* **WHAT IS REQUIRED**
Find the line with "Proof. solve_decision. Defined." in the entries below, then reproduce it and every line after it down to and including the line with "ws_url : string;", exactly.
+ + + + +
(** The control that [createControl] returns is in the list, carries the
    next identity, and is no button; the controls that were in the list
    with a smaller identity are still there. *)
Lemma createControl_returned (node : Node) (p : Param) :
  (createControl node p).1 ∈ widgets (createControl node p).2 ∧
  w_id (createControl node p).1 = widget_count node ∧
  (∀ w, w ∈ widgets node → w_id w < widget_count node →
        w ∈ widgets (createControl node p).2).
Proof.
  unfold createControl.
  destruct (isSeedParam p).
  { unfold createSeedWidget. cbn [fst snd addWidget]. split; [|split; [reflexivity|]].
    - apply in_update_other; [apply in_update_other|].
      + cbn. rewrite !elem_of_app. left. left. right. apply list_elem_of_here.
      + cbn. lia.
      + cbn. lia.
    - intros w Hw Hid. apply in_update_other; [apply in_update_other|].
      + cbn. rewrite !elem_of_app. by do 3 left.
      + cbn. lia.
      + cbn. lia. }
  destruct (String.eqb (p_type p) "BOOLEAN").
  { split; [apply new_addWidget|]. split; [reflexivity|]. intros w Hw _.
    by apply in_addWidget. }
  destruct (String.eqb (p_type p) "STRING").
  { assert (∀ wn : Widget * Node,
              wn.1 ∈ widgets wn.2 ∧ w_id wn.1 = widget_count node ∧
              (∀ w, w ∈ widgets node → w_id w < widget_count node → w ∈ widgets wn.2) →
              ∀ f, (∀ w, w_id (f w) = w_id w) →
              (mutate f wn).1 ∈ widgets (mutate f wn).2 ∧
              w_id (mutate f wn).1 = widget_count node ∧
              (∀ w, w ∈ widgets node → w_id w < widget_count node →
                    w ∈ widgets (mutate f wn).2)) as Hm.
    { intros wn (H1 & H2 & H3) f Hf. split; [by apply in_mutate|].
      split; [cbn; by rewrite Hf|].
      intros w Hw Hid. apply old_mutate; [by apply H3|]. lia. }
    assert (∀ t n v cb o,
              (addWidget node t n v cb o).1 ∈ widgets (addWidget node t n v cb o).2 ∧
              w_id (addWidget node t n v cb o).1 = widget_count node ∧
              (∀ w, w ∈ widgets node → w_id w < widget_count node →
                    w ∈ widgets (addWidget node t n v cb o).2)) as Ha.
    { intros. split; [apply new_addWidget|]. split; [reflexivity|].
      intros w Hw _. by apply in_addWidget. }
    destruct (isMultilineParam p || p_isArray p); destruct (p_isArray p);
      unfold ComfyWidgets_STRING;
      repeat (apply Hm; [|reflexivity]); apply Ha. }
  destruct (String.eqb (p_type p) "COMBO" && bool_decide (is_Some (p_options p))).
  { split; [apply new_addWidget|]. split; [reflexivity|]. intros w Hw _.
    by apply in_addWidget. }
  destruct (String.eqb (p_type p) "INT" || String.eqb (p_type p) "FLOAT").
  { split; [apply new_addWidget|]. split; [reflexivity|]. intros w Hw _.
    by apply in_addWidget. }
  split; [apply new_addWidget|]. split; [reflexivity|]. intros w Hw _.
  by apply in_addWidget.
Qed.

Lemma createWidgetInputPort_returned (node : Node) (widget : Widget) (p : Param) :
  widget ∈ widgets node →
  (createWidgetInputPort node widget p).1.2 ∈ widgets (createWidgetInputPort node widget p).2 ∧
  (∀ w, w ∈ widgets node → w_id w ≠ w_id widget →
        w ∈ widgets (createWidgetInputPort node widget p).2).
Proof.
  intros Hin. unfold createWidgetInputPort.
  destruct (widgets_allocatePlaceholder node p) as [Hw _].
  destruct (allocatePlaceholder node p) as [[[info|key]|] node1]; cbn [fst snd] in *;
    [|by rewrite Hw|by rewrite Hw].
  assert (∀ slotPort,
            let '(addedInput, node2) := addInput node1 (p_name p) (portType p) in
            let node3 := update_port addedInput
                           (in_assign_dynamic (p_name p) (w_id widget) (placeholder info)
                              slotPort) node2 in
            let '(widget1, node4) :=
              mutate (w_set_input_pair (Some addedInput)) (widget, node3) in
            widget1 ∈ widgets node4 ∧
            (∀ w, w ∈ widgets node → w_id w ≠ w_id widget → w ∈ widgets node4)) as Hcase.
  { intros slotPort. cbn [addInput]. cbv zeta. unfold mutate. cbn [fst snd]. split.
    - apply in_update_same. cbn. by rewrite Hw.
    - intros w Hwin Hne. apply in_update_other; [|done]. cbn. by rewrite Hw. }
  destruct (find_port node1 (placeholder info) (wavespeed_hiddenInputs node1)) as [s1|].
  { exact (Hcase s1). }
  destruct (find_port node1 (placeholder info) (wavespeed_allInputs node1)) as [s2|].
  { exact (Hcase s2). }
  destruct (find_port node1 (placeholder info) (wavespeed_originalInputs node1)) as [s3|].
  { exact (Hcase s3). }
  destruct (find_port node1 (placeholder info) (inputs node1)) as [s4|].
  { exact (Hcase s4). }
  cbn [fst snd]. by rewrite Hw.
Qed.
+ + + + +
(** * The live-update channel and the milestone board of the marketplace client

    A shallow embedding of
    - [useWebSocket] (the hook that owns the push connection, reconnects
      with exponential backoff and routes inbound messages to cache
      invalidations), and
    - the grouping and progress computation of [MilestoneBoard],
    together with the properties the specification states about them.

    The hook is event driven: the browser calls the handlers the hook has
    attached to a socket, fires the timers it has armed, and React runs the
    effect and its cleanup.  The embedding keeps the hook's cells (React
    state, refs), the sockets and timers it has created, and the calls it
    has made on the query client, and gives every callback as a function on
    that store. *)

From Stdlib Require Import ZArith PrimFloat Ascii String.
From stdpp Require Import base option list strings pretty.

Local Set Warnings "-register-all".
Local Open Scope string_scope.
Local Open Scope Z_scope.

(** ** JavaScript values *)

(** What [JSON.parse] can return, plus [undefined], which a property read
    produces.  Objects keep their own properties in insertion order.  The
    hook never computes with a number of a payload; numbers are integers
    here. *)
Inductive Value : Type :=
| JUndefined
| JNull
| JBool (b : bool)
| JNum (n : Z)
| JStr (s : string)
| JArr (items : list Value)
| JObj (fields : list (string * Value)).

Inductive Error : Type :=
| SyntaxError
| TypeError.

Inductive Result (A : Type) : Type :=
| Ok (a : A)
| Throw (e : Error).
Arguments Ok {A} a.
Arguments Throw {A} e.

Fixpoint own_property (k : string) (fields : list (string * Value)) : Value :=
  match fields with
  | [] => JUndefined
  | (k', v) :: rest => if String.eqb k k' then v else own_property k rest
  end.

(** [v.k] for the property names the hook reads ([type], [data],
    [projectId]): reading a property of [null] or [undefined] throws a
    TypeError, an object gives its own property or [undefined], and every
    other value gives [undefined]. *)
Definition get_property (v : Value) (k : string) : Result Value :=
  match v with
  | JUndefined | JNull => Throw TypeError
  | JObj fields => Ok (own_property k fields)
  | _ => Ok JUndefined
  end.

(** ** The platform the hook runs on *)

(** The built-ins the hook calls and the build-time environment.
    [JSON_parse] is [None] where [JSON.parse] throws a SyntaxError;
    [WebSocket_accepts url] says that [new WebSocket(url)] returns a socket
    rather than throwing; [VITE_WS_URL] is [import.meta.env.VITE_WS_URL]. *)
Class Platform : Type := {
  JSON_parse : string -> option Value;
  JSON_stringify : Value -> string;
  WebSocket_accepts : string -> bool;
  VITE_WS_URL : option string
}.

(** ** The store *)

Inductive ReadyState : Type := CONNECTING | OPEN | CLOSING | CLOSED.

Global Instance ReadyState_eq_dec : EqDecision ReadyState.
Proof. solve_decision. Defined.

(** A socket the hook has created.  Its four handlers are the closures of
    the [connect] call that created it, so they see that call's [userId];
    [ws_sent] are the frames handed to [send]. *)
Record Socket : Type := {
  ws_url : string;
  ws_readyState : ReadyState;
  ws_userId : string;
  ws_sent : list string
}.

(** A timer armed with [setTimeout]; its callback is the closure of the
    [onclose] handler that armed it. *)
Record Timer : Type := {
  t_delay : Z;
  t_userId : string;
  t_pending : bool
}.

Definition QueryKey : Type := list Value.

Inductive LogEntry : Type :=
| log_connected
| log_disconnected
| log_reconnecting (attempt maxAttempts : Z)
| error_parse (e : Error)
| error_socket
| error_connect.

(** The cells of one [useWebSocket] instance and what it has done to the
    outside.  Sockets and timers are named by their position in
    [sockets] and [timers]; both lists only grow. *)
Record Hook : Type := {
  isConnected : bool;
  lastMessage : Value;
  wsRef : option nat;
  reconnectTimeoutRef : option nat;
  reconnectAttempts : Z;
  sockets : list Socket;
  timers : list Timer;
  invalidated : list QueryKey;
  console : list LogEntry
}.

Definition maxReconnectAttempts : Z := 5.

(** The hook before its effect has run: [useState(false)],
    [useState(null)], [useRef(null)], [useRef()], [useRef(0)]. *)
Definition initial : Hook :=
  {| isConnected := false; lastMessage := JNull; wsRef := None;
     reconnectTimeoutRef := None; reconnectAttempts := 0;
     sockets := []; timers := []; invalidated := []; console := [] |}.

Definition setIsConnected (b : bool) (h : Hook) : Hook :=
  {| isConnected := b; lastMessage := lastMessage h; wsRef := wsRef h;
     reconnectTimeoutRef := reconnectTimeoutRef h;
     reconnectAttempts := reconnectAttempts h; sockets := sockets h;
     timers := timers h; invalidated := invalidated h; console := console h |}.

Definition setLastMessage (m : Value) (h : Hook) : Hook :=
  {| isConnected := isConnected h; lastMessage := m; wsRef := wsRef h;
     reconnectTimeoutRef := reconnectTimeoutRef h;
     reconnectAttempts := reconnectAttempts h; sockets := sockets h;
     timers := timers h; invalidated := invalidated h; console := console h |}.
+ + + + +
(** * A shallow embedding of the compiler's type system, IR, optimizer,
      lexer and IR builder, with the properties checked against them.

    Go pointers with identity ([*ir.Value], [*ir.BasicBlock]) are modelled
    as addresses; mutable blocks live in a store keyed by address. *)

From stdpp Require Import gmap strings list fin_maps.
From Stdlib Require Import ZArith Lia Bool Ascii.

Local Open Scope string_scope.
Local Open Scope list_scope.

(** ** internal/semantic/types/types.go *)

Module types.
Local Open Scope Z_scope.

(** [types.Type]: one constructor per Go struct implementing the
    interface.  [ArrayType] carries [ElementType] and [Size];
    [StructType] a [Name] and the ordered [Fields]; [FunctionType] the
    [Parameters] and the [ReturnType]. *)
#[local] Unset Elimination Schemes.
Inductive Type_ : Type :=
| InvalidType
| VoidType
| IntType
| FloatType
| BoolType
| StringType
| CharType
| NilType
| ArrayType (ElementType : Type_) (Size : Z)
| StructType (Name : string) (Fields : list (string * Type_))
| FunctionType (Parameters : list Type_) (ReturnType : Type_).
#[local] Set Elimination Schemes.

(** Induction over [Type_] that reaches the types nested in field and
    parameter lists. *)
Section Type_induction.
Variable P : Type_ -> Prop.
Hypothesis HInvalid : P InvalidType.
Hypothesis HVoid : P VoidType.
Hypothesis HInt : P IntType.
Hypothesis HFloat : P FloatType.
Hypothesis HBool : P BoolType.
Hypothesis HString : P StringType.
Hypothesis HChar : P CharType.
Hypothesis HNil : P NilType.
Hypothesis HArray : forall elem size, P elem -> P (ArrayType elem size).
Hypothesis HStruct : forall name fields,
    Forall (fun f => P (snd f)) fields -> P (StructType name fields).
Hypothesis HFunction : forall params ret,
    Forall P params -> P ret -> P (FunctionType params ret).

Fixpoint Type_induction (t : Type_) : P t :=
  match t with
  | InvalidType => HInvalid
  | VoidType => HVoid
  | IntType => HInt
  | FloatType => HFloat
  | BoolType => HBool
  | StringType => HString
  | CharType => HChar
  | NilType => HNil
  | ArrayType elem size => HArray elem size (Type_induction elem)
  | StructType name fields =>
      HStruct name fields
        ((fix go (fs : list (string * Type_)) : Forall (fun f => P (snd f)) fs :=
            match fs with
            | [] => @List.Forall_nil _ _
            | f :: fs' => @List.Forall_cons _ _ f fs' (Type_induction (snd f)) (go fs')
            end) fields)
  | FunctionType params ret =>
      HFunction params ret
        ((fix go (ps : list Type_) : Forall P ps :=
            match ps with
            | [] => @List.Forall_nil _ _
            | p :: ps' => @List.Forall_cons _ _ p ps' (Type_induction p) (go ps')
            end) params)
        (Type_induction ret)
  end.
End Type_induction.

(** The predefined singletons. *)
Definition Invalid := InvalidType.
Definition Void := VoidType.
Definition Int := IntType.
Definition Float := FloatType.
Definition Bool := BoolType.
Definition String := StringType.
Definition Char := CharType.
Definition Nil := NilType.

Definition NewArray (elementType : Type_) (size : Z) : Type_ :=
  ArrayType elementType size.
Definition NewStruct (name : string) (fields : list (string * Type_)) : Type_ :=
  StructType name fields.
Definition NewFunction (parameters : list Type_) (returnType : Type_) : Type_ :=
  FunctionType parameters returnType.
+ + + + +
* **FINAL ANSWER**
Proof. solve_decision. Defined.

(** A socket the hook has created.  Its four handlers are the closures of
    the [connect] call that created it, so they see that call's [userId];
    [ws_sent] are the frames handed to [send]. *)
Record Socket : Type := {
  ws_url : string;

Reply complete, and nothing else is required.